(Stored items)
______________________________

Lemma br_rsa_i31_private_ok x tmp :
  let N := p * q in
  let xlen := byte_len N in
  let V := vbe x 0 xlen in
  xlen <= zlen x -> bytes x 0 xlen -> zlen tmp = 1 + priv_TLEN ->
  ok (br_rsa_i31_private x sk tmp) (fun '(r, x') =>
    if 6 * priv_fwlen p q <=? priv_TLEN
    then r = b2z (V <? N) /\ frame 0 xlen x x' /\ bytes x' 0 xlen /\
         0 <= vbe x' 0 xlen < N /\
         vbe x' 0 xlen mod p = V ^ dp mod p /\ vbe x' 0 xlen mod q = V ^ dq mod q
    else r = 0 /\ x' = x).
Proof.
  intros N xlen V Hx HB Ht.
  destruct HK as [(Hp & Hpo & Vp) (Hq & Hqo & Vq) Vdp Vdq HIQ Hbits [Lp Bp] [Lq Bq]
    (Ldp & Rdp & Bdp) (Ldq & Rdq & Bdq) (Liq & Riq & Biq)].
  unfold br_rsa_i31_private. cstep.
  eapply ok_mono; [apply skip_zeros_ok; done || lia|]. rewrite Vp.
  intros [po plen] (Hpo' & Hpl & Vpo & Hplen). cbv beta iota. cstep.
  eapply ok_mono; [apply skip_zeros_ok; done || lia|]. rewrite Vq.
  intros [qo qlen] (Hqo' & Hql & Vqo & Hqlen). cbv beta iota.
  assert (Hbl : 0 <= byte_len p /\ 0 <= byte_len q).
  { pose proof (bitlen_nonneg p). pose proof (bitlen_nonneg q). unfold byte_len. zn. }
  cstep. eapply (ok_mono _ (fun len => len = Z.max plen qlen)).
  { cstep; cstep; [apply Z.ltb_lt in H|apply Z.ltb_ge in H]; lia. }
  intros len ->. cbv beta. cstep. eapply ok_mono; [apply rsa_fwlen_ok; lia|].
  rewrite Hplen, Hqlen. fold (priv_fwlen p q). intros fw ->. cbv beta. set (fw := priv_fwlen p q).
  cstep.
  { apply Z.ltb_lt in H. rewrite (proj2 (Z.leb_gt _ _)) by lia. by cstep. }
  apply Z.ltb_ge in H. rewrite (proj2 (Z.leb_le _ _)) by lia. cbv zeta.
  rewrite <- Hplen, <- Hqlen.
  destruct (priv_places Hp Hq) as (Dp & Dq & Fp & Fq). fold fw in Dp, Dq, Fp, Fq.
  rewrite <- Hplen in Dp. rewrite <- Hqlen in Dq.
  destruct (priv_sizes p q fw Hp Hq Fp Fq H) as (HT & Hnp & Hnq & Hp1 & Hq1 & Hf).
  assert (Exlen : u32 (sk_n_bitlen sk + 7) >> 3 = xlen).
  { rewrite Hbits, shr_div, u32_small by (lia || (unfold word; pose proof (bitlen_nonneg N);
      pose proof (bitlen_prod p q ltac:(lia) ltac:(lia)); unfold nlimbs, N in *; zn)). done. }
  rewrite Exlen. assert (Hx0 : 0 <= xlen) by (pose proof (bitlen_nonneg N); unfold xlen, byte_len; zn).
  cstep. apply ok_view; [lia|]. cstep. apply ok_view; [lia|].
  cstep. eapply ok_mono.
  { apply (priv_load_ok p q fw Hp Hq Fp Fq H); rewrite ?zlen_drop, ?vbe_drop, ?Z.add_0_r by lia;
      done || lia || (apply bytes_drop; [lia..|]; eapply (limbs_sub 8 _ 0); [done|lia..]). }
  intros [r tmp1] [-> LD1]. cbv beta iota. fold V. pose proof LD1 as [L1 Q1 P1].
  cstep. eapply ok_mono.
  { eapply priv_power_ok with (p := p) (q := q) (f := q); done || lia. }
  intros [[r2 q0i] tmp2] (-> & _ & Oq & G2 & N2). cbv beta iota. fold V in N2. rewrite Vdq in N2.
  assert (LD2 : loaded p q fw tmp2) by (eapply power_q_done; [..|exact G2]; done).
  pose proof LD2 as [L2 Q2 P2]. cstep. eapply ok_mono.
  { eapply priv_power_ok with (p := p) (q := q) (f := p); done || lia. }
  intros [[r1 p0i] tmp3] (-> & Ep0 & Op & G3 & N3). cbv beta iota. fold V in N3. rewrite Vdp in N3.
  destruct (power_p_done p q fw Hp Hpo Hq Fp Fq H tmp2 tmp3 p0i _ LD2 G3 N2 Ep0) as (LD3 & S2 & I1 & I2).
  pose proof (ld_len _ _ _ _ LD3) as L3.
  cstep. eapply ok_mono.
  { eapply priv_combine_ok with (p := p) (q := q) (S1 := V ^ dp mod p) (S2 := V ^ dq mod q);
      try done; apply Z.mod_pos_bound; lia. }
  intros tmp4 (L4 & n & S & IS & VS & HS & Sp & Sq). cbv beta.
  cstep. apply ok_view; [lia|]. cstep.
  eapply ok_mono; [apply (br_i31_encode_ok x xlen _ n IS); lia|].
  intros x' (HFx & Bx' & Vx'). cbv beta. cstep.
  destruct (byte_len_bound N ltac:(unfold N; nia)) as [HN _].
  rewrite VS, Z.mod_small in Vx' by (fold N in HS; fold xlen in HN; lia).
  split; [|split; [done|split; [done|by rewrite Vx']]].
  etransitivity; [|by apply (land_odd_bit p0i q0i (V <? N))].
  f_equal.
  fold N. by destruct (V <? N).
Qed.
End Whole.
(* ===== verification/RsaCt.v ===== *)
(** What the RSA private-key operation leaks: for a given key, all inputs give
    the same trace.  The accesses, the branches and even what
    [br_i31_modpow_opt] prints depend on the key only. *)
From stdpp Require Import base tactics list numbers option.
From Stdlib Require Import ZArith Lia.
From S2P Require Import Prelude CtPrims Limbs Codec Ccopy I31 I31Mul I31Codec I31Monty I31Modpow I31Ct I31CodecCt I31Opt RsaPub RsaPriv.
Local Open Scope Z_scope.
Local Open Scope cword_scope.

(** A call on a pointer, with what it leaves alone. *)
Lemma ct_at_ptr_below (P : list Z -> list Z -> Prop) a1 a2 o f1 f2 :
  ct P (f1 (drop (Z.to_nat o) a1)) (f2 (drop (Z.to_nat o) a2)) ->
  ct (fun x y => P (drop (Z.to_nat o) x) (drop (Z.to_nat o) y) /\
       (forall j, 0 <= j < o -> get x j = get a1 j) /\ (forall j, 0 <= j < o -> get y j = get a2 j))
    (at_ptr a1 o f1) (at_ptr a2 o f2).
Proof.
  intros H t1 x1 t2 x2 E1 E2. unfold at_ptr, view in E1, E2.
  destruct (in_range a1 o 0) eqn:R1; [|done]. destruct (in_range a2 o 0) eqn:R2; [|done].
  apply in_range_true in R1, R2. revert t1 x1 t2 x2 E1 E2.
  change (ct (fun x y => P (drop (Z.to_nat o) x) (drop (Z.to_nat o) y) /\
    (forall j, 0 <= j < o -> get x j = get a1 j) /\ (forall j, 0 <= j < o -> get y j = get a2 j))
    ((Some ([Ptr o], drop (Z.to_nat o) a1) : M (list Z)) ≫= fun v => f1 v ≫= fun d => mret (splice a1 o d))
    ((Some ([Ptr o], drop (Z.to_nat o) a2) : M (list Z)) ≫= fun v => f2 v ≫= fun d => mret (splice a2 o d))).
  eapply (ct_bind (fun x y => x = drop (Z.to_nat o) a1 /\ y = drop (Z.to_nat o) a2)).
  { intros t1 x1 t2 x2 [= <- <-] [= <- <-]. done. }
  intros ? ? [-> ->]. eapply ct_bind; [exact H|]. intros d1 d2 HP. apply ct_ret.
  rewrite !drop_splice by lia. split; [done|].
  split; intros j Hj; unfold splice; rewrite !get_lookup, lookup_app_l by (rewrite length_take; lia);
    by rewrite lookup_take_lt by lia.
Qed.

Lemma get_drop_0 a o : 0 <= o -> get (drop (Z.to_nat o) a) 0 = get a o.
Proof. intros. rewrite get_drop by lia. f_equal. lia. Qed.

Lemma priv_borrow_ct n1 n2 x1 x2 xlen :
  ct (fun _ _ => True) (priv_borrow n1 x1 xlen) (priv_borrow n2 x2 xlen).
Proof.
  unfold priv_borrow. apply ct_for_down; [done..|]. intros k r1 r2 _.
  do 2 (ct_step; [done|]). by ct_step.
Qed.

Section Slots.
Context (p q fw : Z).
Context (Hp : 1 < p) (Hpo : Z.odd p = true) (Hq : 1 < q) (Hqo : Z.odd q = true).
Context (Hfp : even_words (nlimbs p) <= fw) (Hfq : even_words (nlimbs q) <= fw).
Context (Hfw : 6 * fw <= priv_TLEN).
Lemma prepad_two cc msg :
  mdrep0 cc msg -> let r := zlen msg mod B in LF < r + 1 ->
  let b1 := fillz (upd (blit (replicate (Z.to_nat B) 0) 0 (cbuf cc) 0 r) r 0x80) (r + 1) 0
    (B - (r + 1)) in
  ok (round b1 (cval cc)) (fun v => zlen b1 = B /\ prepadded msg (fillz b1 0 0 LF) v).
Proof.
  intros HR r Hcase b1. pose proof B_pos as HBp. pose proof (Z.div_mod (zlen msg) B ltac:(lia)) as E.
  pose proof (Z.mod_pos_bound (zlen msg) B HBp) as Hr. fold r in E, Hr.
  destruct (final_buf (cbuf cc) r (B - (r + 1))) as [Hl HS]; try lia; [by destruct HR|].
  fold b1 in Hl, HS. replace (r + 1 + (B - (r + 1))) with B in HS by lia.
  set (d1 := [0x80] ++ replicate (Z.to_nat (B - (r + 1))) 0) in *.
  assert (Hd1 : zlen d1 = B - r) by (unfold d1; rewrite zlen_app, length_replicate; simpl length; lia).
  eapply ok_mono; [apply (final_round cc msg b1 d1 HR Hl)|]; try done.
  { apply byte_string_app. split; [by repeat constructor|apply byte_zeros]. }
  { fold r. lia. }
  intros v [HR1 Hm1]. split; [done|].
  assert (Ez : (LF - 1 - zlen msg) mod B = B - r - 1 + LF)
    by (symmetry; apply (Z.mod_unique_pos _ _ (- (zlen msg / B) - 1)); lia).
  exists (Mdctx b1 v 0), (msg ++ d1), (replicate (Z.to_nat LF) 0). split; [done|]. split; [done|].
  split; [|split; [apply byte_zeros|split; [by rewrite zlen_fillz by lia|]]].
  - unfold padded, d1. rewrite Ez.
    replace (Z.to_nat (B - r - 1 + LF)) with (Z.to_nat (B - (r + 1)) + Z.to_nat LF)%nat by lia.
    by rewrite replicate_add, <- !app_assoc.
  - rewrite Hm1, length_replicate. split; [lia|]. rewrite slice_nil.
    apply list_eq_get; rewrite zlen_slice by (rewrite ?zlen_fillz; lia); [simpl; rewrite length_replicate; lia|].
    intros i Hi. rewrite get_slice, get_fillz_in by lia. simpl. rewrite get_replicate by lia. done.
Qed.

______________________________

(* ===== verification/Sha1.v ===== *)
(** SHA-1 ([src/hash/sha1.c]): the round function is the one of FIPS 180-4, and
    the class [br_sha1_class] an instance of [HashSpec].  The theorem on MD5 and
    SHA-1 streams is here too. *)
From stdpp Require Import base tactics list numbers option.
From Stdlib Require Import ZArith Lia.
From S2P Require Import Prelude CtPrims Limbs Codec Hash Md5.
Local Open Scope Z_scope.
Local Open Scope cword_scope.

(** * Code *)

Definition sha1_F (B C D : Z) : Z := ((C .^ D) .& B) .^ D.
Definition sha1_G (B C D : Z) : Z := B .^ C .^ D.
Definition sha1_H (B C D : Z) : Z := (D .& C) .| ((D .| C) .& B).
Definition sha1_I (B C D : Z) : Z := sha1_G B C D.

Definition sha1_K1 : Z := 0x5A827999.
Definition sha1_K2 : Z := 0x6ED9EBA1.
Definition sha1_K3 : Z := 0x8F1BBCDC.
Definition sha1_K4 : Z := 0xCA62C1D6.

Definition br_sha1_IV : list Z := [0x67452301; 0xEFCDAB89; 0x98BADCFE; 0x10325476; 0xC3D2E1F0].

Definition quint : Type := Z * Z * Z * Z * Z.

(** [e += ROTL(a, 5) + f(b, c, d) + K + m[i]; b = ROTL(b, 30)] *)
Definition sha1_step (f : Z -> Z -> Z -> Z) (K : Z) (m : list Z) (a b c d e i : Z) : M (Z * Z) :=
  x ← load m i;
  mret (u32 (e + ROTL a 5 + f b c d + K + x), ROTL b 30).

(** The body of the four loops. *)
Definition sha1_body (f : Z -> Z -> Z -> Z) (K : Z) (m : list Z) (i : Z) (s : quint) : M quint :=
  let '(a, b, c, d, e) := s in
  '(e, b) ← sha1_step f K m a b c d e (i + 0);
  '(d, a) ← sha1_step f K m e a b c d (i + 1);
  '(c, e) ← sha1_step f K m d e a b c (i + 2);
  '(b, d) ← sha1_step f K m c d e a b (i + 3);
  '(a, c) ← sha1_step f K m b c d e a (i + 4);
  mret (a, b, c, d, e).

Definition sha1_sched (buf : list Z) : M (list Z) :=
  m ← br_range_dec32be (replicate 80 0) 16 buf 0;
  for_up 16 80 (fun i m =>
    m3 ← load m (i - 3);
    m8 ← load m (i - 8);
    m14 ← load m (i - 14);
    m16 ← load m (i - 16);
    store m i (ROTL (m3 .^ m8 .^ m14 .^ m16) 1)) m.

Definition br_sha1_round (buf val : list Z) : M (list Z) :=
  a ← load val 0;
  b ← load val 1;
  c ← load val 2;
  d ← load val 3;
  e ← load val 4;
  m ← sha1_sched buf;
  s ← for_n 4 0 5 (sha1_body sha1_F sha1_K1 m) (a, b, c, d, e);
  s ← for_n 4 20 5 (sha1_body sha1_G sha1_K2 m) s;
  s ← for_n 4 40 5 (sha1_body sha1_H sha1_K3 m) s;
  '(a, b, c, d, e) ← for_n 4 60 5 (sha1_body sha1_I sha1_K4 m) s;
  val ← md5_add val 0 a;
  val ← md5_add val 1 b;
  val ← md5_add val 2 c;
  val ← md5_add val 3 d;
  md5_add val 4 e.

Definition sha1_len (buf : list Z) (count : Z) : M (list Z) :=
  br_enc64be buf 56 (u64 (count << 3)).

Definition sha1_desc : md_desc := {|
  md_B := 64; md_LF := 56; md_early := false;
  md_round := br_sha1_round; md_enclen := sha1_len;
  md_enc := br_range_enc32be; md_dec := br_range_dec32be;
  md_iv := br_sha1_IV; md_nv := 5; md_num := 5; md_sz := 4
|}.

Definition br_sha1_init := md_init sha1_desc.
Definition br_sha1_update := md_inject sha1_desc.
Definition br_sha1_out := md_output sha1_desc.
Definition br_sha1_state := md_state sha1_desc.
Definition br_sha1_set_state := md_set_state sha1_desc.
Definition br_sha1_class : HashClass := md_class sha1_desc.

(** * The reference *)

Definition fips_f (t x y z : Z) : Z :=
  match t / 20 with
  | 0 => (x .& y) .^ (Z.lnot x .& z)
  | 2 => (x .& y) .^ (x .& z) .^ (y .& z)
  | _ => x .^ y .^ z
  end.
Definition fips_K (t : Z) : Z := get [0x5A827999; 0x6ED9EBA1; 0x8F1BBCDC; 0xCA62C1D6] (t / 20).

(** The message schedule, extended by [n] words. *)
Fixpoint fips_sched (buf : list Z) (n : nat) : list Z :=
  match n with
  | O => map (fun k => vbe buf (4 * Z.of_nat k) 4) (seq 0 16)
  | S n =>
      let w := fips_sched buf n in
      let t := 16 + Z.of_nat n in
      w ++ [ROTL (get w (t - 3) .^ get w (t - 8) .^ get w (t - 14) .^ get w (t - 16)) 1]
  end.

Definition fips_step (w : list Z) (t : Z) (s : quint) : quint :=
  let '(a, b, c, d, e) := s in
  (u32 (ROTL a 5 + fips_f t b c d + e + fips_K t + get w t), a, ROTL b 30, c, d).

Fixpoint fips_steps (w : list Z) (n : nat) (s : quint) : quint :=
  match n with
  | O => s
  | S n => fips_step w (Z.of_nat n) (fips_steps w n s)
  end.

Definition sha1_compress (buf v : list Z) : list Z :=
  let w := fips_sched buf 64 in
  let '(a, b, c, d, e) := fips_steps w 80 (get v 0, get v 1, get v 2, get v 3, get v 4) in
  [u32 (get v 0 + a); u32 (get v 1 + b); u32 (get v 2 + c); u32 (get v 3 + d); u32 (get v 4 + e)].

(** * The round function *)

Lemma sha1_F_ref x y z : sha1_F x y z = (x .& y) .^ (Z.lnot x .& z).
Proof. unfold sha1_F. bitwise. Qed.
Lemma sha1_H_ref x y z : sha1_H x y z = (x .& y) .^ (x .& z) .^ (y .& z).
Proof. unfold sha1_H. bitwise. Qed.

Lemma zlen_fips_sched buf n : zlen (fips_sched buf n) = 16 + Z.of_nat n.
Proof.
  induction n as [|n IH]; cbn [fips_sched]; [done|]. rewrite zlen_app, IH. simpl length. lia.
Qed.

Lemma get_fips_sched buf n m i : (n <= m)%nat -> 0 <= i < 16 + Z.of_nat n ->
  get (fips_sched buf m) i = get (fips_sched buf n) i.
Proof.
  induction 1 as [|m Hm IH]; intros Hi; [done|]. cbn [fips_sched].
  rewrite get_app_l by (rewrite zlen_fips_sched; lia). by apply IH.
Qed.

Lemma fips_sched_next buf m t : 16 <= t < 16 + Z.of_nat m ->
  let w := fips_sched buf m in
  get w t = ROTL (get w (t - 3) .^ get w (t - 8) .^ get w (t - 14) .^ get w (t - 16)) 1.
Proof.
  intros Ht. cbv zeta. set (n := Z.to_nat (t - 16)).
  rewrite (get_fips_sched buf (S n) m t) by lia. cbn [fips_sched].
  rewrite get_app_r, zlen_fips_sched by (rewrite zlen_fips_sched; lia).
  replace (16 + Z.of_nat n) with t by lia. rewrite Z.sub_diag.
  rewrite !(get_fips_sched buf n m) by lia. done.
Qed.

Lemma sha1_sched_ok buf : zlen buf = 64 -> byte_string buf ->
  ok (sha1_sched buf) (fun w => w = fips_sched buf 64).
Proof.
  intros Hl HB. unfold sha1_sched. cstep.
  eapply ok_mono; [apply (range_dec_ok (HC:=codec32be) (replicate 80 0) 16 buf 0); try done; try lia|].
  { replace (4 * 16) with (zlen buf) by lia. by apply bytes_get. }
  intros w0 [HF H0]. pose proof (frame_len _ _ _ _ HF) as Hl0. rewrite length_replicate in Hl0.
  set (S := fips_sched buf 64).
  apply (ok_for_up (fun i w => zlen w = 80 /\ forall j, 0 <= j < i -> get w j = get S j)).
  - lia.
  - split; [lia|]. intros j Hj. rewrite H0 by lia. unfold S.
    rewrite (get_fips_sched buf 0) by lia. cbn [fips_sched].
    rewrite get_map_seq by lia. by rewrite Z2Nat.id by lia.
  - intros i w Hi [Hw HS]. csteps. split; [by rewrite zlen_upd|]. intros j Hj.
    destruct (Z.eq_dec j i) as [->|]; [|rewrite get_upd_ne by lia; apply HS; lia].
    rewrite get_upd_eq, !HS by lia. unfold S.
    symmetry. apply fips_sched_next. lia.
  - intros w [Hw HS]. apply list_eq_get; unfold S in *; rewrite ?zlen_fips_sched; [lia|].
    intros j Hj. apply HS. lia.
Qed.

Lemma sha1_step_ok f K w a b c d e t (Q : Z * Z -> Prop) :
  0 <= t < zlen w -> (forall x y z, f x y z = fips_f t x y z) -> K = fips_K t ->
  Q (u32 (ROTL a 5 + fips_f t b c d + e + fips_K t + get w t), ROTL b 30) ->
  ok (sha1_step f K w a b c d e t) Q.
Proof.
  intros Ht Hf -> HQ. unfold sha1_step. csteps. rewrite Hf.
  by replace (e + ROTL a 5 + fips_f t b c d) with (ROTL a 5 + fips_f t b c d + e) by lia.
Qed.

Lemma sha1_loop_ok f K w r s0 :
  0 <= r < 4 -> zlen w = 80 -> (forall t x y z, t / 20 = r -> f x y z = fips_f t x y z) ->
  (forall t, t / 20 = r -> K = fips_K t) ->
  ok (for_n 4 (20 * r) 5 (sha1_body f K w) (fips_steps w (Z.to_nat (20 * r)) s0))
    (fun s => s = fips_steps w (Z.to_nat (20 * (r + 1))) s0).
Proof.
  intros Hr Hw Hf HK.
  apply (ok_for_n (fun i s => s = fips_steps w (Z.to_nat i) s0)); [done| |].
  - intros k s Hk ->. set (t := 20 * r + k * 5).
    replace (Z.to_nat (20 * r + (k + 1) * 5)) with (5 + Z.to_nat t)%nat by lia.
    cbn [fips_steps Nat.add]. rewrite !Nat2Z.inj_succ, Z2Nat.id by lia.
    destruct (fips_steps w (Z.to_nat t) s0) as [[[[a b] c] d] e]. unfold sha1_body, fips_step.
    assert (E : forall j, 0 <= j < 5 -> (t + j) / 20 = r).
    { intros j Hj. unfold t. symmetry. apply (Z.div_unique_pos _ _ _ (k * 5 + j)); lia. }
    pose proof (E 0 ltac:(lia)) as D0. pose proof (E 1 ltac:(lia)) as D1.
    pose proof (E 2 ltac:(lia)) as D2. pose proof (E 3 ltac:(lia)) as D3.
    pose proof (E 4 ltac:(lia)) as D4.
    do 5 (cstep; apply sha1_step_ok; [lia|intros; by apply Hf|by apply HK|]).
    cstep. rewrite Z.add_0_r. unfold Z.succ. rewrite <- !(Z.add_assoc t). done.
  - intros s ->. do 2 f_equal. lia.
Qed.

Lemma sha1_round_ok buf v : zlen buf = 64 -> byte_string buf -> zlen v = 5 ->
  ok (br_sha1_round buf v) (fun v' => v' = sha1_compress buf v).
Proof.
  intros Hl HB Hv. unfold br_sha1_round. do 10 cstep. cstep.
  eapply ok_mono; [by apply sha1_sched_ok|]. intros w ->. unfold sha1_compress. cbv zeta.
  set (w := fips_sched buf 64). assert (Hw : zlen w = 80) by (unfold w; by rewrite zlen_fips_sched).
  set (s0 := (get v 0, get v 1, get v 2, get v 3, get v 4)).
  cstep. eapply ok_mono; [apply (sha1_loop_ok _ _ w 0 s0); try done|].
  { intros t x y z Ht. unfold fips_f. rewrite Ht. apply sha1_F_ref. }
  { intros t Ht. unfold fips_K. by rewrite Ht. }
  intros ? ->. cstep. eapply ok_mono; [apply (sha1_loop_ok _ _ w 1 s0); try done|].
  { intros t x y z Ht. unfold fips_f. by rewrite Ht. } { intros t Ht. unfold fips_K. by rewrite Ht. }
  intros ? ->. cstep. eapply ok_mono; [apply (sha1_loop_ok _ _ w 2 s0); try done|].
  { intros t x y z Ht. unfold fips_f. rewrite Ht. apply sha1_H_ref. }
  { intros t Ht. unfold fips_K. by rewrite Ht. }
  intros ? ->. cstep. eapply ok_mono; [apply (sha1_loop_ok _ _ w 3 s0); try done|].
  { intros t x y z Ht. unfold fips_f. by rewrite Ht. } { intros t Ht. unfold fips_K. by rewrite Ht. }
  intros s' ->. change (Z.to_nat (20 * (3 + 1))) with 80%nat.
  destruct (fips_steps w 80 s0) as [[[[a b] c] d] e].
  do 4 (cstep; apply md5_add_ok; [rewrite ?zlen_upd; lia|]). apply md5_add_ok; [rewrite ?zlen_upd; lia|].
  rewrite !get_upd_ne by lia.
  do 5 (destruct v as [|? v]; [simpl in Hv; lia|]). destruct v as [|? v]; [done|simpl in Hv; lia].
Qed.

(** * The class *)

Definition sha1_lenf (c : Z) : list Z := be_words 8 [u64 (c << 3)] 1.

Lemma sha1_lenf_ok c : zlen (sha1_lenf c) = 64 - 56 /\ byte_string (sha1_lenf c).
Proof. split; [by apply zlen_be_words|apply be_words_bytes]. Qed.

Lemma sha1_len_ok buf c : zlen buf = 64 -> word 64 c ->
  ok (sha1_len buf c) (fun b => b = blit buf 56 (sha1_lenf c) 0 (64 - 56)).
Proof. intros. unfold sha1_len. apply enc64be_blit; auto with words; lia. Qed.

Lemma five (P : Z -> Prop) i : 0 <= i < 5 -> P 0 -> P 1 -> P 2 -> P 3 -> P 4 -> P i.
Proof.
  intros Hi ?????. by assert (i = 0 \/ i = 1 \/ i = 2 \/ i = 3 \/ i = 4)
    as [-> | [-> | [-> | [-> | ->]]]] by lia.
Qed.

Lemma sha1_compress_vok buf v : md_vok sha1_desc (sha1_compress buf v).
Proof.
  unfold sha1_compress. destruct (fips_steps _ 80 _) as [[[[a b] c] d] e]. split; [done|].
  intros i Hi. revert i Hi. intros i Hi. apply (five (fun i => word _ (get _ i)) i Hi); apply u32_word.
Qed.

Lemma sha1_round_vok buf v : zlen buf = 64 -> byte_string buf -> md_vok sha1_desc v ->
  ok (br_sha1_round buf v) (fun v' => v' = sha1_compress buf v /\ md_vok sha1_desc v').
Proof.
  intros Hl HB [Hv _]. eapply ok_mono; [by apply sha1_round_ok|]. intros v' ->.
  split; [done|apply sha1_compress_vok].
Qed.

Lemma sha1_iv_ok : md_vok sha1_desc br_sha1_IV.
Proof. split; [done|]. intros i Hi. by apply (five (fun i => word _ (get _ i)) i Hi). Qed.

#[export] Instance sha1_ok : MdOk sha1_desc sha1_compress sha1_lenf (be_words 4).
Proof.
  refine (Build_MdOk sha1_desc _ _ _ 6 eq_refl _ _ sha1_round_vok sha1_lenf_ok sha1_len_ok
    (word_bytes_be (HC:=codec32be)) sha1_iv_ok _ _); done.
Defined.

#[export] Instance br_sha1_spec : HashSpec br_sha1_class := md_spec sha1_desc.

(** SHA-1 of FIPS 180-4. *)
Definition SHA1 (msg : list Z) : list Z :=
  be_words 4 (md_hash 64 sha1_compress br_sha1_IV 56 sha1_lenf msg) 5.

______________________________

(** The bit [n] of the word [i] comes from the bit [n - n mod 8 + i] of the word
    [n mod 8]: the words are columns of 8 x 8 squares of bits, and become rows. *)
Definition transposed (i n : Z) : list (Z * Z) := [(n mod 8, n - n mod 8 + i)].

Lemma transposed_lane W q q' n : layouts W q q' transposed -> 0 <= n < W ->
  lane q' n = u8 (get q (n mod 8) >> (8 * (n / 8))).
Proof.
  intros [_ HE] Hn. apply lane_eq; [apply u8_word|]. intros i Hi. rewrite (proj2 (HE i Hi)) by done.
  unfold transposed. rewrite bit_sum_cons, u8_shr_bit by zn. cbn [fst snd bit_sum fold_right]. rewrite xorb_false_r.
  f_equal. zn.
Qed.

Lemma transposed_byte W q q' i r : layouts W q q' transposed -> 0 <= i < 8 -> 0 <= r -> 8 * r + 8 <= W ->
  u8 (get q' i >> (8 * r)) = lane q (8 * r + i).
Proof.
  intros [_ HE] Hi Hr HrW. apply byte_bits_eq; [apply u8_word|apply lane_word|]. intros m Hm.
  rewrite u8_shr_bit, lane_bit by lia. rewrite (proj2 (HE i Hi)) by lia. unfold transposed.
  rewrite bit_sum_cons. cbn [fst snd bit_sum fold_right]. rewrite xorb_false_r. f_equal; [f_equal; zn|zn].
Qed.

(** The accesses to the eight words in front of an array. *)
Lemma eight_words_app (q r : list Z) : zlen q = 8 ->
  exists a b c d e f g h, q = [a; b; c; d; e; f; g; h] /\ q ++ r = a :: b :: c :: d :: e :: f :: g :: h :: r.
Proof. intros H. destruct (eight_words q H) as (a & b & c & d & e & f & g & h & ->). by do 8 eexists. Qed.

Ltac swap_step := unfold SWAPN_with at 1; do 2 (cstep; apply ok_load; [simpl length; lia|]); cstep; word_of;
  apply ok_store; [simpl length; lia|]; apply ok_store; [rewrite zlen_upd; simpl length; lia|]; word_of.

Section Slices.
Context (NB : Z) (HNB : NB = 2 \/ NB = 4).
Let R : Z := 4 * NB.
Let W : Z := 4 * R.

______________________________

*PROBLEM STATEMENT*:
Tally the lines above that include "Fixpoint", and reply with only the tally.

*EXERCISE RESULT*:
2